» Task details: Among the lines below, take the one holding "if (step s =? PREVIEW)%Z", the one holding "(** What the", and all lines between them. Set them down exactly.

» Records from a data collection:
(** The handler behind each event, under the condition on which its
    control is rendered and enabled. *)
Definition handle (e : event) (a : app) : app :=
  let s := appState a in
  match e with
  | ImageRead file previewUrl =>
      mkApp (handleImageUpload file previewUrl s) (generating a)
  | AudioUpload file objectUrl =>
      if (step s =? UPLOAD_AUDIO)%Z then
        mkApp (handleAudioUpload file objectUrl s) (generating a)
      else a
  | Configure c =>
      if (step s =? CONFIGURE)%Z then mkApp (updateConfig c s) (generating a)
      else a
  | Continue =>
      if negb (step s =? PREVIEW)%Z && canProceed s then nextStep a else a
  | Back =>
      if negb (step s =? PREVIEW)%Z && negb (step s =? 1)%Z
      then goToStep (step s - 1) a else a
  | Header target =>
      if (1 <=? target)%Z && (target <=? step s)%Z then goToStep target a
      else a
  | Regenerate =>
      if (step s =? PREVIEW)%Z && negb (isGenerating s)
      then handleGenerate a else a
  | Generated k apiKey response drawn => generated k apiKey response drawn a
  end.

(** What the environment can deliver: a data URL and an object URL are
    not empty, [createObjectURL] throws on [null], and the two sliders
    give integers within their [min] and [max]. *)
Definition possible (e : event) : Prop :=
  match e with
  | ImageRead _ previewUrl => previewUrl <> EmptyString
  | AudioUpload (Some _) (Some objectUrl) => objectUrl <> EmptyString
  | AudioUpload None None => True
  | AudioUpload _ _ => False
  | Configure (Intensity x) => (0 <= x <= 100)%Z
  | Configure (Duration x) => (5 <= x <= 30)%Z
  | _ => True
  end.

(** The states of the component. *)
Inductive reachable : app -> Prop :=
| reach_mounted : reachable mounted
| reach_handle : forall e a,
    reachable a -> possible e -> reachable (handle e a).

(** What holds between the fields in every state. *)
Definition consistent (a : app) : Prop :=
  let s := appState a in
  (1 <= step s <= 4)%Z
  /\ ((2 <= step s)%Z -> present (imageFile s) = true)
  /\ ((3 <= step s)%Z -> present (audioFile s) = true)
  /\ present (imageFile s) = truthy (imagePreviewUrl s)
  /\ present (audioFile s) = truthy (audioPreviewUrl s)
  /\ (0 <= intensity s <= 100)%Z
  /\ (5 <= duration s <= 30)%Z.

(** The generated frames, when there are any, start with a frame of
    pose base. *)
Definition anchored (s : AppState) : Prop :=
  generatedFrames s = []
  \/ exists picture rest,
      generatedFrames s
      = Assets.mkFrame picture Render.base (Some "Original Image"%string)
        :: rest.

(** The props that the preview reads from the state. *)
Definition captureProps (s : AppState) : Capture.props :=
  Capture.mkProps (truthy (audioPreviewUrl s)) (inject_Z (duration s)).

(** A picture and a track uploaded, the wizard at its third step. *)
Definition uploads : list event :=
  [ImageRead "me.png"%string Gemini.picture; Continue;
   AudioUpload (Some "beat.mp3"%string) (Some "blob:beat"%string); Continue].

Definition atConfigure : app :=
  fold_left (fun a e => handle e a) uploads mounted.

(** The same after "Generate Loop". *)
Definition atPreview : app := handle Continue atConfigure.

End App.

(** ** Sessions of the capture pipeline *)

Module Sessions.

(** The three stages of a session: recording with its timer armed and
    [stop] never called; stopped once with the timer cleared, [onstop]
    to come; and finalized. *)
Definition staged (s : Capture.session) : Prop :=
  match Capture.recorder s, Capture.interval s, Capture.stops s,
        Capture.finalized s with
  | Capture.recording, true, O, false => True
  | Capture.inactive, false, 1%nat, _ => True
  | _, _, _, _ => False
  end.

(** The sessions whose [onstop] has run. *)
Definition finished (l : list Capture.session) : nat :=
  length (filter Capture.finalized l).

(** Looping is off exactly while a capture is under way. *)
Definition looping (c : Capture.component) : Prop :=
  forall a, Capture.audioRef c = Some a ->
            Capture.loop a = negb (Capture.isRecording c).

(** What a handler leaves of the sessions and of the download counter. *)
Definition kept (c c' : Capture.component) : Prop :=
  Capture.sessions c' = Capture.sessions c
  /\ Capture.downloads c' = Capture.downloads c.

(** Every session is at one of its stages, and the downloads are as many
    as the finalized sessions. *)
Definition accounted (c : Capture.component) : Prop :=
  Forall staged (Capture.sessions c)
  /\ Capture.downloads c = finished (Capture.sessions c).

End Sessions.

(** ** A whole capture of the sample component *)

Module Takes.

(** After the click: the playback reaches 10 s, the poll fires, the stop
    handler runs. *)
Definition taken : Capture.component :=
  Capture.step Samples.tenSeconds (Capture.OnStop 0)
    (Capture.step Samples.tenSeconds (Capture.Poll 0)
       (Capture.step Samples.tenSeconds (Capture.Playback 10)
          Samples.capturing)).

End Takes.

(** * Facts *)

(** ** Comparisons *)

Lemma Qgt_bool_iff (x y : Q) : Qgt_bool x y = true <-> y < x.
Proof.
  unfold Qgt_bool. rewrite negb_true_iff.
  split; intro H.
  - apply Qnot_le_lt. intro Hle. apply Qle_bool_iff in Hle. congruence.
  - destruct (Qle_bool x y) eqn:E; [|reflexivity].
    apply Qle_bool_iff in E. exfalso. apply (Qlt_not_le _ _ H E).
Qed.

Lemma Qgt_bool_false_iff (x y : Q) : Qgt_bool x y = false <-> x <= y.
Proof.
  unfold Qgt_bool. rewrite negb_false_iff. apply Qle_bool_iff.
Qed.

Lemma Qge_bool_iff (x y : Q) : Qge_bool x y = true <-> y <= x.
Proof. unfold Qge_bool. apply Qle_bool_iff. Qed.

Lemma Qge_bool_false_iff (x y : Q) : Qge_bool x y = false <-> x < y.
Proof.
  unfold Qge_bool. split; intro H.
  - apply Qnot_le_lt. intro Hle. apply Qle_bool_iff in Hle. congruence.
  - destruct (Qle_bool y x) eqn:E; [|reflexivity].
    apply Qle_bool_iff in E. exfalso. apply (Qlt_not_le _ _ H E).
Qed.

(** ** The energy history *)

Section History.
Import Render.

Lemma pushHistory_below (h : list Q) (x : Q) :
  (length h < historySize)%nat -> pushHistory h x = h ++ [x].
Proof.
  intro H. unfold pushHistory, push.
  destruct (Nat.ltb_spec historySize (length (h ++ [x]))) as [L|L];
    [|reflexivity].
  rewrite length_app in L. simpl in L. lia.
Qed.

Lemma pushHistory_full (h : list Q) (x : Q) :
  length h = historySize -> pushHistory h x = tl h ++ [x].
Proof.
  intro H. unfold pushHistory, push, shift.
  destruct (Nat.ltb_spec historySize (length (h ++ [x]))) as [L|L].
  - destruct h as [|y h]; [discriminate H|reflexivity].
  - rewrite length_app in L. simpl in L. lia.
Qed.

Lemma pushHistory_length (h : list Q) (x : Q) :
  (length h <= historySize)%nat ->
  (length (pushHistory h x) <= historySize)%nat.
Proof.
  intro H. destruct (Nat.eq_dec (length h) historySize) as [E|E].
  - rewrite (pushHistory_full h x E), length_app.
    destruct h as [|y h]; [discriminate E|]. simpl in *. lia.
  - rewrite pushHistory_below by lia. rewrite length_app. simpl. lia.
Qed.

...

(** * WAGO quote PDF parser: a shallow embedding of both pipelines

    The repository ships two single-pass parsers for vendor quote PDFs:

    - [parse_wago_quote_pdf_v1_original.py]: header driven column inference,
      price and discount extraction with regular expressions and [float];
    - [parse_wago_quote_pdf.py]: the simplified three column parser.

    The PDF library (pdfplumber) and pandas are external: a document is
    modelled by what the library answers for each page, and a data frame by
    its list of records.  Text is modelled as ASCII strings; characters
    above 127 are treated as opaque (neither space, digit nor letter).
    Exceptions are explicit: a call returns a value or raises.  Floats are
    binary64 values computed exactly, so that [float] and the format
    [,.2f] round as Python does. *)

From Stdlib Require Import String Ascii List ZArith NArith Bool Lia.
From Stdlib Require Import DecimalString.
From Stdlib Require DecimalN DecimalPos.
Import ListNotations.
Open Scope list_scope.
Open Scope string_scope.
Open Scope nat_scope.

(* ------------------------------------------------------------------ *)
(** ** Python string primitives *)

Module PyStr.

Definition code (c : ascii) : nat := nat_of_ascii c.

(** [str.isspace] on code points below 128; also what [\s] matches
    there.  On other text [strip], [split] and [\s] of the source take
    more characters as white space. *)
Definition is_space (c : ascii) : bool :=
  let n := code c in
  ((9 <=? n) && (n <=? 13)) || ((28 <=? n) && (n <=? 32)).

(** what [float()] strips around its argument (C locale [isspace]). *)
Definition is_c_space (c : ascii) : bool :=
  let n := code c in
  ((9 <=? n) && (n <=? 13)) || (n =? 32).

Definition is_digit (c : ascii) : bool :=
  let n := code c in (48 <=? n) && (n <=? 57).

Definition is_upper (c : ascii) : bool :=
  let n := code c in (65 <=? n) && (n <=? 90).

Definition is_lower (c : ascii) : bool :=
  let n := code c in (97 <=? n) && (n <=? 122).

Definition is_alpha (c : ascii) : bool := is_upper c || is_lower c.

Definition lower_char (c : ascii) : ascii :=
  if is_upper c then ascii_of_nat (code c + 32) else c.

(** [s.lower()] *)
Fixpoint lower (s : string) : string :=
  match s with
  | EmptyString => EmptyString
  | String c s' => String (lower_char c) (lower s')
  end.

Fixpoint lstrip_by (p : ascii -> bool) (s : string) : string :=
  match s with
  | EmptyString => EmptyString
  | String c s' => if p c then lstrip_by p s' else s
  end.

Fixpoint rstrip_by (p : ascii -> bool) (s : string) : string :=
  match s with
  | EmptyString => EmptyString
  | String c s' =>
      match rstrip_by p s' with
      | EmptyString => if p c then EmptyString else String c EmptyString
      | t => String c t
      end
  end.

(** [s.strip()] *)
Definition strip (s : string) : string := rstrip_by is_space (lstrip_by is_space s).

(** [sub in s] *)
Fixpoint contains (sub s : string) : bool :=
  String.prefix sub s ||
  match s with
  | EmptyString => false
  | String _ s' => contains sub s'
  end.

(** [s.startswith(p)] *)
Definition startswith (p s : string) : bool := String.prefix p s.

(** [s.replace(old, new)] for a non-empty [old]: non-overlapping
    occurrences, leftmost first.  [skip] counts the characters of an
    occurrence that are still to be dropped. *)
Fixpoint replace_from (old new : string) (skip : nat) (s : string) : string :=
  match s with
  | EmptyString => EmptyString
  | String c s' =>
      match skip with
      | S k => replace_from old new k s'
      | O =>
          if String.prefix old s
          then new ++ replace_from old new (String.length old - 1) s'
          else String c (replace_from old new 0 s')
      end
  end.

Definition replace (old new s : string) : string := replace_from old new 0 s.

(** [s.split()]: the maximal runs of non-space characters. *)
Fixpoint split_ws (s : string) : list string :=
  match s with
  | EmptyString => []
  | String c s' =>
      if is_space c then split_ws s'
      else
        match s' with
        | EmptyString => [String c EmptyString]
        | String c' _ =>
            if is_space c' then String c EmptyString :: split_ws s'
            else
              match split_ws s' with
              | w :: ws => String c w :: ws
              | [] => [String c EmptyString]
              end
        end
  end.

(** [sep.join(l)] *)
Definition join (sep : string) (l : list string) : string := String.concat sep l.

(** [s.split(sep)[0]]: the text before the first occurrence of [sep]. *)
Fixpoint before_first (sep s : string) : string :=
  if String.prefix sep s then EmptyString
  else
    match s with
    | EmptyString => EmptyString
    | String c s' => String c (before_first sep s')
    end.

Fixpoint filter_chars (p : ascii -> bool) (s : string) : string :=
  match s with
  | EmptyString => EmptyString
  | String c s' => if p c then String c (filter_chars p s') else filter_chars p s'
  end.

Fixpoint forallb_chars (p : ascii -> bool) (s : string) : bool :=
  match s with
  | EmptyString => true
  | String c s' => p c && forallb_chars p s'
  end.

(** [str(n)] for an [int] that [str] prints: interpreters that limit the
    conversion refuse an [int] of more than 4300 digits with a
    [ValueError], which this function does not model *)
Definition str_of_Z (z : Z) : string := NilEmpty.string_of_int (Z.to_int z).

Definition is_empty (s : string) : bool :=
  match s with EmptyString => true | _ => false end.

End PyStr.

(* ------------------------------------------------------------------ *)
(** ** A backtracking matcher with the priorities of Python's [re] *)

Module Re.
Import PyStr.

» Response to this task:
      if (step s =? PREVIEW)%Z && negb (isGenerating s)
      then handleGenerate a else a
  | Generated k apiKey response drawn => generated k apiKey response drawn a
  end.

(** What the environment can deliver: a data URL and an object URL are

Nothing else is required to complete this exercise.